Don’t count South Bend Mayor Pete Buttigieg among those willing to overlook the Midwest. Barack Obama won Iowa, Indiana and Ohio, and Buttigieg thinks he can do the same to become America’s first openly gay President.

The 37-year-old Afghanistan War veteran sat down for a 40-minute interview with The Storm Lake Times on the Fourth of July, before the Big Parade, and raced out to join an NBC News live interview from Chautauqua Park before the fire trucks sounded.

South Bend isn’t so different than Sioux City or the Quad Cities — an old manufacturing town dealt a gut punch over the past half-century trying to recover. It is Janesville and Kenosha. It is Youngstown and Scranton. It is even West Bend, Iowa, another place that time and political power largely forgot. The coastal-centric media is trying to figure us out.

“It’s like we’re some exotic species out here,” Buttigieg remarked.

He hopes a rural-rust belt message can resonate as the nation is at the end of a half-century economic and political epoch that started with the conservative revolution of Goldwater and Reagan suggests a major turn. He believes it can be seen clearly in agriculture and rural America, losing money on moribund export markets and giving up its natural resource base in the name of higher corn yields.

Mayor Pete says climate change is the top issue, and that agriculture can lead the way to a solution.

“My message is: We need you,” Buttigieg said. “We have a problem to solve, and rural America could be a huge part of the climate solution.”

He offered a fact: The carbon output of the entire global transportation system can be offset by soil capture with better land management.

Buttigieg understands the promise of sustainable, or regenerative agriculture, and he fully appreciates how climate and trade policies have hammered the Midwest. Farmers should be paid for environmental stewardship, he says, and we should massively ramp up research and deployment of soil- and water-saving practices as land uses rapidly change amid extreme weather.

“Food security is worth the investment,” he says. “We don’t have it all framed up yet, but we have to commit major resources.”

He also understands how important immigrants are to hard-pressed places. Like Storm Lake, South Bend has grown in population only because of immigrants. He is the son of an immigrant from Malta.

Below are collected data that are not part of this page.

(* ===== verification/Aging.v ===== *)
(** * The MLFQ aging pass and the choice of the next process

    [age_loop] on a queue is the list function [age_spec]; [mlfq_pick] takes
    the head of the first queue that is not empty. *)

From stdpp Require Import prelude.
From S2P Require Import Prelude Spinlock ProcData Queue Mlfq Kalloc Proc Sched.

Open Scope Z_scope.

(** The waiting time of process [x] is over the limit. *)
Definition aged (s : ptab) (x : nat) : bool :=
  match procs s !! x with
  | Some p => 30 <? s32 (ticks s - p_enter p)
  | None => false
  end.

(** The queue after its aging loop, and the processes moved up.  The loop
    counter advances past the element that slides into the place of a moved
    one, so that element stays whatever its age. *)
Fixpoint age_spec (old : nat -> bool) (l : list nat) : list nat * list nat :=
  match l with
  | [] => ([], [])
  | x :: l' =>
      if old x then
        match l' with
        | [] => ([], [x])
        | y :: l'' => let '(kept, moved) := age_spec old l'' in (y :: kept, x :: moved)
        end
      else let '(kept, moved) := age_spec old l' in (x :: kept, moved)
  end.

Lemma age_spec_ext f g n : forall l, (length l <= n)%nat -> (forall x, x ∈ l -> f x = g x) ->
  age_spec f l = age_spec g l.
Proof.
  induction n as [|n IH]; intros [|x l] Hn H; simpl in Hn; try done; [lia|].
  simpl. rewrite <- (H x) by set_solver. destruct (f x).
  - destruct l as [|y l]; [done|]. simpl in Hn. rewrite (IH l); [done|lia|set_solver].
  - rewrite (IH l); [done|lia|set_solver].
Qed.

(** Only the processes in [l] changed: each entered queue [q] now. *)
Definition moved_to (q : nat) (l : list nat) (s s' : ptab) : Prop :=
  forall x, procs s' !! x = if decide (x ∈ l) then enqueued q s <$> procs s !! x else procs s !! x.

“The President says we are full. We’re not full. We have enough pipes and fire stations in South Bend for another 30,000 people. Detroit is not full. And neither are rural communities. Yet immigrants remain under attack.

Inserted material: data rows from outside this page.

Lemma incr_body_tr R E X i (k : K) L : mlfq cfg = true -> i ∈ R ->
  triple (at_pt (inv R E X) k L)
    (set_proc i (fun x => set_p_curr_ticks (s32 (p_curr_ticks x + 1)) x);;
     x ← proc_at i;
     n ← deref (nthZ (p_qticks x) (p_queue x));
     l ← deref (updZ (p_qticks x) (p_queue x) (s32 (n + 1)));
     set_proc i (set_p_qticks l))
    (fun _ => at_pt (inv R E X) k L).
Proof.
  intros Hm Hi s (HI & Hk & HL). pose proof (pi_dom _ _ _ _ _ _ HI _ Hi) as Hlt.
  destruct (set_proc_neutral R E X i (fun x => set_p_curr_ticks (s32 (p_curr_ticks x + 1)) x) k L Hlt
    ltac:(done) s (conj HI (conj Hk HL))) as ([] & s1 & E1 & HI1 & Hk1 & HL1).
  rewrite (bind_Ok _ _ _ _ _ E1). destruct (slot_at _ _ _ _ _ HI1 Hlt) as [x Hx].
  rewrite (bind_Ok _ _ _ _ _ (proc_at_run _ _ _ Hx)).
  pose proof (pi_shape _ _ _ _ _ _ HI1 _ _ Hx) as (Hq & _).
  destruct (pi_mlfq _ _ _ _ _ _ HI1 Hm) as [ls Hls].
  assert (Hr : p_state x = RUNNING) by by apply (pi_run _ _ _ _ _ _ HI1 _ _ Hx).
  destruct (level_nat (p_queue x)) as (q & Eq & Hql); [eapply (mi_level _ _ _ Hls); [done|by rewrite Hr..]|].
  unfold NQ in Hql. rewrite Eq, nthZ_nat.
  destruct (lookup_lt_is_Some_2 (p_qticks x) q) as [n Hqn]; [lia|]. rewrite Hqn. simpl.
  rewrite (bind_Ok (mret n) _ _ _ _ eq_refl), updZ_nat by lia. simpl.
  rewrite (bind_Ok (mret _) _ _ _ _ eq_refl).
  rewrite (set_proc_run _ _ _ _ Hx). eexists tt, _. split; [done|]. split_and!; [|done..].
  eapply pt_inv_neutral; [done..|]. split_and!; try done. apply length_insert.
Qed.
End Ops.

“The truth is, if the President wanted to he could bring about the change these places need. But he is making it a crisis. If we don’t solve these rural problems, well, a country just can’t go on that divides itself like this.”

He is smart, a Rhodes scholar. He is young, at 37. He is raising lots of money and is somewhere in the top tier of candidates in Iowa. He understands the state’s politics. He was steadily rising, and then one of his police officers shot and killed a black man who reportedly was approaching, or charging, the officer with a knife. All the details are not known. But it blew up in his face, with the victim’s mother shaming Mayor Pete on national TV.

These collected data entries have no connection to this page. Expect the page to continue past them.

(* ===== verification/SchedThms.v ===== *)
(** * What the schedulers choose

    The queue operations as list operations, one MLFQ round (aging, then the
    head of the first queue that is not empty), the level after a time
    slice, the length of a slice, and the choices of round robin and FCFS. *)

From stdpp Require Import prelude strings functions.
From S2P Require Import Prelude CString Console Spinlock ProcData Queue Mlfq Kalloc Proc Sched Aging Inv Lifecycle SchedInv.

Open Scope Z_scope.

#[local] Arguments for_each : simpl never.
#[local] Arguments for_until : simpl never.
#[local] Arguments seq : simpl never.

(** ** The queues *)

(** No process of [l] has the pid of [p]. *)
Definition pid_absent (s : ptab) (l : list nat) (pid : Z) : Prop :=
  forall x, x ∈ l -> exists px, procs s !! x = Some px /\ p_pid px <> pid.

(** [add_proc_to_q] appends a process whose pid is not in the queue,
    and [remove_proc_from_q] then takes it out again; the other queues keep
    their contents. *)
Theorem queue_roundtrip s q l p pp : qlist s q l -> (length l < NPROC)%nat -> procs s !! p = Some pp ->
  pid_absent s l (p_pid pp) ->
  exists s1 s2, add_proc_to_q p (Z.of_nat q) s = Ok (1, s1) /\ qlist s1 q (l ++ [p]) /\
    procs s1 = <[p := enqueued q s pp]> (procs s) /\
    remove_proc_from_q p (Z.of_nat q) s1 = Ok (1, s2) /\ qlist s2 q l /\ procs s2 = procs s1 /\
    other_queues q s s1 /\ other_queues q s1 s2.
Proof.
  intros Hq Hl Hp Habs.
  destruct (add_run s q l p pp Hq Hl Hp) as (s1 & E1 & Hq1 & Ho1 & _ & Hp1 & _).
  { intros i x _ Hx. apply Habs. by eapply list_elem_of_lookup_2. }
  assert (Hpl : (p < length (procs s))%nat) by by eapply lookup_lt_Some.
  assert (Hpp : procs s1 !! p = Some (enqueued q s pp)) by (rewrite Hp1; by apply list_lookup_insert_eq).
  destruct (remove_run s1 q l p [] p (enqueued q s pp) Hq1 Hpp) as (s2 & E2 & Hq2 & Ho2 & _ & Hp2 & _).
  { by exists (enqueued q s pp). }
  { intros y Hy. destruct (Habs y Hy) as (py & Hy1 & Hne). exists py. rewrite Hp1.
    rewrite list_lookup_insert_ne by (intros ->; congruence). done. }
  rewrite app_nil_r in Hq2. exists s1, s2. by split_and!.
Qed.

(** The duplicate check of [add_proc_to_q] stops before the last
    element: a process that is last in its queue is added a second time. *)
Theorem add_misses_last s q l p pp : qlist s q (l ++ [p]) -> (S (length l) < NPROC)%nat ->
  procs s !! p = Some pp -> pid_absent s l (p_pid pp) ->
  exists s', add_proc_to_q p (Z.of_nat q) s = Ok (1, s') /\ qlist s' q (l ++ [p; p]).
Proof.
  intros Hq Hl Hp Habs.
  destruct (add_run s q (l ++ [p]) p pp Hq) as (s' & E & Hq' & _); [rewrite length_app; simpl; lia|done| |].
  - intros i x Hi Hx. rewrite length_app in Hi. simpl in Hi. rewrite lookup_app_l in Hx by lia.
    apply Habs. by eapply list_elem_of_lookup_2.
  - exists s'. by rewrite <- (assoc_L (++)) in Hq'.
Qed.

(** ** One MLFQ round *)


Lemma age_rest_at old : forall rest top i l, rest !! i = Some l ->
  exists up, age_rest old top rest !! S i = Some ((age_spec old l).1 ++ up).
Proof.
  induction rest as [|l0 rest IH]; intros top [|i] l Hl; simplify_eq/=.
  - destruct rest as [|l1 rest]; simpl; [exists []; by rewrite app_nil_r|eauto].
  - by apply IH.
Qed.

(** Aging passes over the process behind a promoted one: with the
    first two processes of a lower queue both waiting for more than 30 ticks,
    only the first is promoted, the second stays at the head of its queue. *)
Theorem aging_skips_next s ls q x y l : mlfq_inv s ls None -> ls !! S q = Some (x :: y :: l) ->
  aged s x = true -> aged s y = true ->
  exists s' ls' rest, aging s = Ok (tt, s') /\ mlfq_inv s' ls' None /\ ls' !! S q = Some (y :: rest) /\
    x ∉ y :: rest.
Proof.
  intros Hinv Hl Hx Hy. destruct (aging_run s ls Hinv) as (s' & E & Hinv' & _).
  destruct ls as [|top rest0]; [done|]. simpl in Hl.
  destruct (age_rest_at (aged s) rest0 top q _ Hl) as [up Hup]. simpl in Hup. rewrite Hx in Hup.
  destruct (age_spec (aged s) l) as [kept moved] eqn:Ea. simpl in Hup.
  exists s', (age_rest (aged s) top rest0), (kept ++ up). split_and!; try done.
  (* [x] is now one queue up, and the queues hold nothing twice *)
  pose proof (mi_nodup _ _ _ Hinv') as Hnd. simpl in Hnd.
  assert (Hup' : exists l', age_rest (aged s) top rest0 !! q = Some l' /\ x ∈ l').
  { clear -Hl Hx Ea. revert top q Hl. induction rest0 as [|l0 rest IH]; intros top q Hl; [done|].
    destruct q as [|q]; simplify_eq/=.
    - rewrite Hx, Ea. simpl. eexists. split; [done|]. set_solver.
    - by apply IH. }
  destruct Hup' as (l' & Hl' & Hin). intros Hin2.
  by eapply (nodup_concat_disjoint _ q (S q) l' (y :: kept ++ up) x Hnd).
Qed.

He said that his answer to the shooting during the debates — that the buck stops with him and he failed — is “not good enough.”

“It’s anguishing because it goes so much deeper,” Buttigieg said.

South Bend is an exurb of Chicago. The same police and race problems that plague the Windy City permeate Gary, Elkhart and South Bend. Buttigieg says he is trying.

“But we’re not there yet. America is not there yet,” Buttigieg said.

At that his staff had to end it in time to make the parade. No doubt he hopes Iowa will show enough patience that a voice for the future can survive the early winnowing process. A lot will happen in South Bend in the meantime. How he manages it will help determine whether he has what it takes for America to turn that corner that any Iowan should see is upon us. Mayor Pete does understand what is going on in the Midwest better than most other candidates, but its circumstances might consume him.